-- PROBLEM --
How many lines in the material below contain the word "UnstakedEvent"? Answer with the number alone.

-- DATA UNDER STUDY --
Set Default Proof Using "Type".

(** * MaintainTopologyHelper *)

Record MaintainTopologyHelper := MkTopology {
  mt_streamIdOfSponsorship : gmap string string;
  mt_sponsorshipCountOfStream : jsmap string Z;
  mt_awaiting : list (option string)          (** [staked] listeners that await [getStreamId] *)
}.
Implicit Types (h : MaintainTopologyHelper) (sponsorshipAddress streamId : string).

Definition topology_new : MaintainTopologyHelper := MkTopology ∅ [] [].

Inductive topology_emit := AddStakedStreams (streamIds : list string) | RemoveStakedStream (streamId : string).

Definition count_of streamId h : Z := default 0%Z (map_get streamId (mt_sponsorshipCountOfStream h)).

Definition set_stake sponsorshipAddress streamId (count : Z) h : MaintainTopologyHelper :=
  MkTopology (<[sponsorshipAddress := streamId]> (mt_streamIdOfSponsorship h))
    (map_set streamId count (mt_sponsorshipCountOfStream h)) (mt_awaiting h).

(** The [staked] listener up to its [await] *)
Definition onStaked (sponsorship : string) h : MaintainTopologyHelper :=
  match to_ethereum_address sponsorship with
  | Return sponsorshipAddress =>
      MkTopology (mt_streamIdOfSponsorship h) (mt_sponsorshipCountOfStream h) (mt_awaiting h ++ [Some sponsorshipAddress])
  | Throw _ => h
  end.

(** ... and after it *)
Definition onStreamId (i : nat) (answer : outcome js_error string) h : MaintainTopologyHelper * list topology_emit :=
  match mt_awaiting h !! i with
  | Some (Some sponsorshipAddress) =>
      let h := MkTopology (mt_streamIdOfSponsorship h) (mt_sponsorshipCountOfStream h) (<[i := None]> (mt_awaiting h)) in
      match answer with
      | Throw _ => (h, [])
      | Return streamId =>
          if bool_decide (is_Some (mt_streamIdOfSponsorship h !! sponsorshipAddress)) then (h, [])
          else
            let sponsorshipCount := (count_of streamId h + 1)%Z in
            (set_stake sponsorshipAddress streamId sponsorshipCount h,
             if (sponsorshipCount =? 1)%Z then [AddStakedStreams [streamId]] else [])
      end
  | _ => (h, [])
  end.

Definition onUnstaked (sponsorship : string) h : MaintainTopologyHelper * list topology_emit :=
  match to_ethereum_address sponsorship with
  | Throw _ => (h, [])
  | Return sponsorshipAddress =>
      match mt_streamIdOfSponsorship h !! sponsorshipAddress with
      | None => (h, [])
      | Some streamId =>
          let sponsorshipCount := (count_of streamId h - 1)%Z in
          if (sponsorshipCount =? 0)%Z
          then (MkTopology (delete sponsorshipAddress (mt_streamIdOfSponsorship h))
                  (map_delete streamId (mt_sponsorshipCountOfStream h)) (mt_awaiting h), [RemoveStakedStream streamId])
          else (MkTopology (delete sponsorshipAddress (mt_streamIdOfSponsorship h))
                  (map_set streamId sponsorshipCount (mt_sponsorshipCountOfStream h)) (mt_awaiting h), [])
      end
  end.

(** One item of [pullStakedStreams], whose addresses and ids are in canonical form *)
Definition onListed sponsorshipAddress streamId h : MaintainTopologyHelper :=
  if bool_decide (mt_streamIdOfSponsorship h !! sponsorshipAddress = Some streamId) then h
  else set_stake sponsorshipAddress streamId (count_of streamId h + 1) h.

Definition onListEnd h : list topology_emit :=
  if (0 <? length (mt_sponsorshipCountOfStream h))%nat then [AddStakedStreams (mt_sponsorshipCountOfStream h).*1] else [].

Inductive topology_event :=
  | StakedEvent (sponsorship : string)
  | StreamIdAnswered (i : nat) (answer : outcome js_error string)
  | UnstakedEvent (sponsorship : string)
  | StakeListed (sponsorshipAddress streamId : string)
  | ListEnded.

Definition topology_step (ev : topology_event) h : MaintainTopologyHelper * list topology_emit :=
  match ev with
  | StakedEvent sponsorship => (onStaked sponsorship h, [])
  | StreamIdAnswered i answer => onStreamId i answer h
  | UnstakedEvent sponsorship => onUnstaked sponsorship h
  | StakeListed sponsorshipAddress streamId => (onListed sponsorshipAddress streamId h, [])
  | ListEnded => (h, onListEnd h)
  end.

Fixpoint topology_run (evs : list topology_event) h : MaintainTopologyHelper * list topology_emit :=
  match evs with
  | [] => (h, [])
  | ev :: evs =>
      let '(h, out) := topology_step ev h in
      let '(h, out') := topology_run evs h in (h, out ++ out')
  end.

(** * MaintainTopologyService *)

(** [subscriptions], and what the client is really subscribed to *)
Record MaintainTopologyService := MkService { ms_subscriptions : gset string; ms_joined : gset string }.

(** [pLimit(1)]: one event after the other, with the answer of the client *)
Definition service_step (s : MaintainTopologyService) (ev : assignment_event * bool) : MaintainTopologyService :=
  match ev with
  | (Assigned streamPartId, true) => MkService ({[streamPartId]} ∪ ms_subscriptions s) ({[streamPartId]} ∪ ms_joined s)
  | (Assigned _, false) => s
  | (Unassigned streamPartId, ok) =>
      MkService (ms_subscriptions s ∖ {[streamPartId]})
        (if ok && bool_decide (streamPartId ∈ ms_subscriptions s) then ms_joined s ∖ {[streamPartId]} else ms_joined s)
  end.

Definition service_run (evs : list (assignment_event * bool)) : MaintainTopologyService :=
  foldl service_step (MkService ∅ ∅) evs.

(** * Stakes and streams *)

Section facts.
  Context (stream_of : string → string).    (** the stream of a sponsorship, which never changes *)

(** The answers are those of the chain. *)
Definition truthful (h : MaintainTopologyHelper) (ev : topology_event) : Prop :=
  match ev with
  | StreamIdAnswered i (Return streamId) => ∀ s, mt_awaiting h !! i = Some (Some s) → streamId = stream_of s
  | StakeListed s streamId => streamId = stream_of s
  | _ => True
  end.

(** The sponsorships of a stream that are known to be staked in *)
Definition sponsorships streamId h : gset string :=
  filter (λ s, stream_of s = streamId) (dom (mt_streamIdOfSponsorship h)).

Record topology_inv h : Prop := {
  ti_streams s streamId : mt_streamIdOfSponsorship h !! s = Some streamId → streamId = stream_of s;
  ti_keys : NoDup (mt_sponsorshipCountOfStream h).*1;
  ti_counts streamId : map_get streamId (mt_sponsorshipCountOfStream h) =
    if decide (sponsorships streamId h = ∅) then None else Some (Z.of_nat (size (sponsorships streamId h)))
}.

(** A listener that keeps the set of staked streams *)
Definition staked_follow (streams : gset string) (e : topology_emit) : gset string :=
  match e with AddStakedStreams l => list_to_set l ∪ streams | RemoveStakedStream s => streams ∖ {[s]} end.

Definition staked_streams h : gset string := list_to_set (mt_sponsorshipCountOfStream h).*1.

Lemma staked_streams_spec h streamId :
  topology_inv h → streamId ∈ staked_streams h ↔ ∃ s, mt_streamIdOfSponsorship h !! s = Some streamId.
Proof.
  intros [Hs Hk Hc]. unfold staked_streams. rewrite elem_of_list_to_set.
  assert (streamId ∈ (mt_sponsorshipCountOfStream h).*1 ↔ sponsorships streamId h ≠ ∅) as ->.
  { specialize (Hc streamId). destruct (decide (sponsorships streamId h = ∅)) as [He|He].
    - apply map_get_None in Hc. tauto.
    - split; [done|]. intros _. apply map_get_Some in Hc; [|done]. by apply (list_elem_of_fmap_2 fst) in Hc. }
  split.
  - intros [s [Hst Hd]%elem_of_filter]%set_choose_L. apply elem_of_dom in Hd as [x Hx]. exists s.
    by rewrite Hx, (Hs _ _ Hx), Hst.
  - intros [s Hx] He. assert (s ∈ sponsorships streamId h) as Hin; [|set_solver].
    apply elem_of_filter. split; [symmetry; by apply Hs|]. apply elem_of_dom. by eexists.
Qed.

--

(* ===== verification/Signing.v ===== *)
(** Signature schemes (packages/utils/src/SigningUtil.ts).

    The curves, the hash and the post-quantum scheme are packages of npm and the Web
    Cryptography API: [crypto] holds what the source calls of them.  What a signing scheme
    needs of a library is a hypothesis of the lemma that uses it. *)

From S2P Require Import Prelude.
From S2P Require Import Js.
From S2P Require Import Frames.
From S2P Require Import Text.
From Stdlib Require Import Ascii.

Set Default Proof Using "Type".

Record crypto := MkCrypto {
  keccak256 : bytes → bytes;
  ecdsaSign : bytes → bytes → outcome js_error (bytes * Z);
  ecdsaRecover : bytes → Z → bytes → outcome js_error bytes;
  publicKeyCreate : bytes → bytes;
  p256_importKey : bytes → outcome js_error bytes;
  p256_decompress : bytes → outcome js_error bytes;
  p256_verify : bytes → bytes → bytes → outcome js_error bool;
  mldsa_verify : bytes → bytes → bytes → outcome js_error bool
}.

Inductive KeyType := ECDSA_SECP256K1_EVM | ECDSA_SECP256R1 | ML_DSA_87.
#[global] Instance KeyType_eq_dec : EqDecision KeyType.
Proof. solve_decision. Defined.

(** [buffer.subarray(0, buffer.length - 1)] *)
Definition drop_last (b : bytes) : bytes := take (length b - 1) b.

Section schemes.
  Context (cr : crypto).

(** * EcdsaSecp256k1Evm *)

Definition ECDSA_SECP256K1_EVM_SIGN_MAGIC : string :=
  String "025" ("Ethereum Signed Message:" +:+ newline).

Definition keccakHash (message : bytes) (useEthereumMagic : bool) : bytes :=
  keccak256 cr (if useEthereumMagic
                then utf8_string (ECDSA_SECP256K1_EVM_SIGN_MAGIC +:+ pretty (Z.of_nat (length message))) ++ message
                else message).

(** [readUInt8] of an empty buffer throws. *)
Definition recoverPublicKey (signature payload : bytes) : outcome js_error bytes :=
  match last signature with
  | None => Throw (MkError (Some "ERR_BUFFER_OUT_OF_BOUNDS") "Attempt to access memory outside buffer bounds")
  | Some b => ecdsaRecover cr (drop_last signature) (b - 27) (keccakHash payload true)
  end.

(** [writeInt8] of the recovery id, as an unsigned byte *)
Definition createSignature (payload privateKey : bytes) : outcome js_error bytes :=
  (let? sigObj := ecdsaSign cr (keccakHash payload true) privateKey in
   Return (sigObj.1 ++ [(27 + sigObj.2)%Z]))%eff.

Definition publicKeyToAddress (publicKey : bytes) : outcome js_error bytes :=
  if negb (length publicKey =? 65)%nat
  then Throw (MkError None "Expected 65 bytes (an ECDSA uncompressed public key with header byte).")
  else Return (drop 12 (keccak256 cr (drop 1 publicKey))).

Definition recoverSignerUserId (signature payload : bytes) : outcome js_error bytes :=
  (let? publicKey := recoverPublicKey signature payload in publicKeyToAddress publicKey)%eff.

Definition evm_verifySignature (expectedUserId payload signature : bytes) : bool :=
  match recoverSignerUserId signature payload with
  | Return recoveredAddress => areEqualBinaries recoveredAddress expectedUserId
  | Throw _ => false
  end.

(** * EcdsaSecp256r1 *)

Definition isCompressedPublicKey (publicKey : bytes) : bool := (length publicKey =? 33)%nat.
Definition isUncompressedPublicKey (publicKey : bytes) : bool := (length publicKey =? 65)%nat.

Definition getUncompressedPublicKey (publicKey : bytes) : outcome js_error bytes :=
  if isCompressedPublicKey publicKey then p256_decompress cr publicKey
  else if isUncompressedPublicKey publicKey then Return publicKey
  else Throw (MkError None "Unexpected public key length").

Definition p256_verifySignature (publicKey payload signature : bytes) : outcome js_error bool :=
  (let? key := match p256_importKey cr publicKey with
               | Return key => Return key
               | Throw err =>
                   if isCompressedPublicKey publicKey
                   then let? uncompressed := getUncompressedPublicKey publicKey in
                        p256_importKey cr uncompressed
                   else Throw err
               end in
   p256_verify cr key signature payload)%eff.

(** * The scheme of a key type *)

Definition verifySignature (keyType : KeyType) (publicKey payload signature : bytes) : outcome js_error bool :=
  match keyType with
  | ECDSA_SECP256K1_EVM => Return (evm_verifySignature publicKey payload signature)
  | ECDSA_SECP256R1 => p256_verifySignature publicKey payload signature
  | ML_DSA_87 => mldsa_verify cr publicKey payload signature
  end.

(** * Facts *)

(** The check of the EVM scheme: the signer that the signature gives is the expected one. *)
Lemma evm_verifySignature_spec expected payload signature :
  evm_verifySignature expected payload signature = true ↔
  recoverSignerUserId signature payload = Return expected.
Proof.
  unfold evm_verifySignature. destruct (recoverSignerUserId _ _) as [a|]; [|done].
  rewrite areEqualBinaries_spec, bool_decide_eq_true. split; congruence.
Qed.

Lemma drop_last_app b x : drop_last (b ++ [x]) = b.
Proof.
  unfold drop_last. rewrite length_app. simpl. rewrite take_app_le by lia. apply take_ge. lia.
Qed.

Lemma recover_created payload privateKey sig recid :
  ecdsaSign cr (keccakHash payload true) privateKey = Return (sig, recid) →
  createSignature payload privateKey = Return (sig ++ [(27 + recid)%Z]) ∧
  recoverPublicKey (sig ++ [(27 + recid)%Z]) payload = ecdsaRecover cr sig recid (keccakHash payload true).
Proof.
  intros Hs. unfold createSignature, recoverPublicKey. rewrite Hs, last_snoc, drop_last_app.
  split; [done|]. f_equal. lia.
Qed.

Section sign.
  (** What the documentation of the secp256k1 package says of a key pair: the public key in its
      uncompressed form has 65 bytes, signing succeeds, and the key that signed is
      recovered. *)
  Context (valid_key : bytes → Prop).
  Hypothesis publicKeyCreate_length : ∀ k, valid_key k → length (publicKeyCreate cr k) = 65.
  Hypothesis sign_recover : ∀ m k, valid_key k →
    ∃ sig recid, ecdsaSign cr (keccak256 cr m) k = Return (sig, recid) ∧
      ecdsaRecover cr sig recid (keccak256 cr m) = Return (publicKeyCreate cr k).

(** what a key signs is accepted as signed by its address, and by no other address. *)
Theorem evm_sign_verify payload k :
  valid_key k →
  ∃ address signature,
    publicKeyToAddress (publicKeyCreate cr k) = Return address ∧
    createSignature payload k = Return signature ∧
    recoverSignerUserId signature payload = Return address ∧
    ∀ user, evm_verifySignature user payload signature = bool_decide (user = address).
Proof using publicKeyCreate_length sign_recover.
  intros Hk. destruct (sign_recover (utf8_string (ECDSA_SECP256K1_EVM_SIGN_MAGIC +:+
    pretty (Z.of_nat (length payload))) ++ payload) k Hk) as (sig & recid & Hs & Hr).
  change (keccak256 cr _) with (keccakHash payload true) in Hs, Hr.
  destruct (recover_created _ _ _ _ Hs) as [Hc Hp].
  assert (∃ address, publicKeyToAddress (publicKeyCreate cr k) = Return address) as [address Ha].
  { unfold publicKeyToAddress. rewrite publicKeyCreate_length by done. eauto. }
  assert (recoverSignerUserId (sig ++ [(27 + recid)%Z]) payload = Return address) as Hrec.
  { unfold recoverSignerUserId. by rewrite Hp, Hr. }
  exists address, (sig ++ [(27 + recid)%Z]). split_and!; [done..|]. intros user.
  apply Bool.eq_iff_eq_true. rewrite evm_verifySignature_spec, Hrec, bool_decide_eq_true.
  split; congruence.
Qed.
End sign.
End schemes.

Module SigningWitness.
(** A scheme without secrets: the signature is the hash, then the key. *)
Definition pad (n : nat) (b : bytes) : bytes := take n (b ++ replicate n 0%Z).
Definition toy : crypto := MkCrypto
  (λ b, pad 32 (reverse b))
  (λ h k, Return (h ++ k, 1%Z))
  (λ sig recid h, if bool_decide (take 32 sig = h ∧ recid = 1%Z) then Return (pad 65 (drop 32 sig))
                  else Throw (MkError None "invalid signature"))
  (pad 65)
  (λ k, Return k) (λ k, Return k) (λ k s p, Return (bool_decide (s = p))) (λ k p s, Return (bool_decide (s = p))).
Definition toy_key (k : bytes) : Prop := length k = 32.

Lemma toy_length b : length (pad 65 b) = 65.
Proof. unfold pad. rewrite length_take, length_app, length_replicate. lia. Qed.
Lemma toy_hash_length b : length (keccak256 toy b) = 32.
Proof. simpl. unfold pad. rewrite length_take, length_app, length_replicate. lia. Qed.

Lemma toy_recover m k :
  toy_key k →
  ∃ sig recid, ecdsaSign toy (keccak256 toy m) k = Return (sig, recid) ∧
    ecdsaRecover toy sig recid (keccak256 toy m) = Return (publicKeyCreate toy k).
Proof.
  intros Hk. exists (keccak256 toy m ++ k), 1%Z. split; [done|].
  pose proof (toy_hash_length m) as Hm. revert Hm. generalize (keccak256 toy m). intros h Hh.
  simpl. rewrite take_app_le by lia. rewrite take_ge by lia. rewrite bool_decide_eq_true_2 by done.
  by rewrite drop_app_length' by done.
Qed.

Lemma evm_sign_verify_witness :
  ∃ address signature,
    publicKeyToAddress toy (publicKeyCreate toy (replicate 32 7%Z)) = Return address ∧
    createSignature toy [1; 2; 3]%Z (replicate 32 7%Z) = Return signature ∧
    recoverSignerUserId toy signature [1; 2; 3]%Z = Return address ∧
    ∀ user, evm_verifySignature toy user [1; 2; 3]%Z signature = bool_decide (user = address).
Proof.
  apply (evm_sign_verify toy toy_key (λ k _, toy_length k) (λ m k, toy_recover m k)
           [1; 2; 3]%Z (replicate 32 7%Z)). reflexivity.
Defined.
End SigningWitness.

-- PROBLEM SOLUTION --
2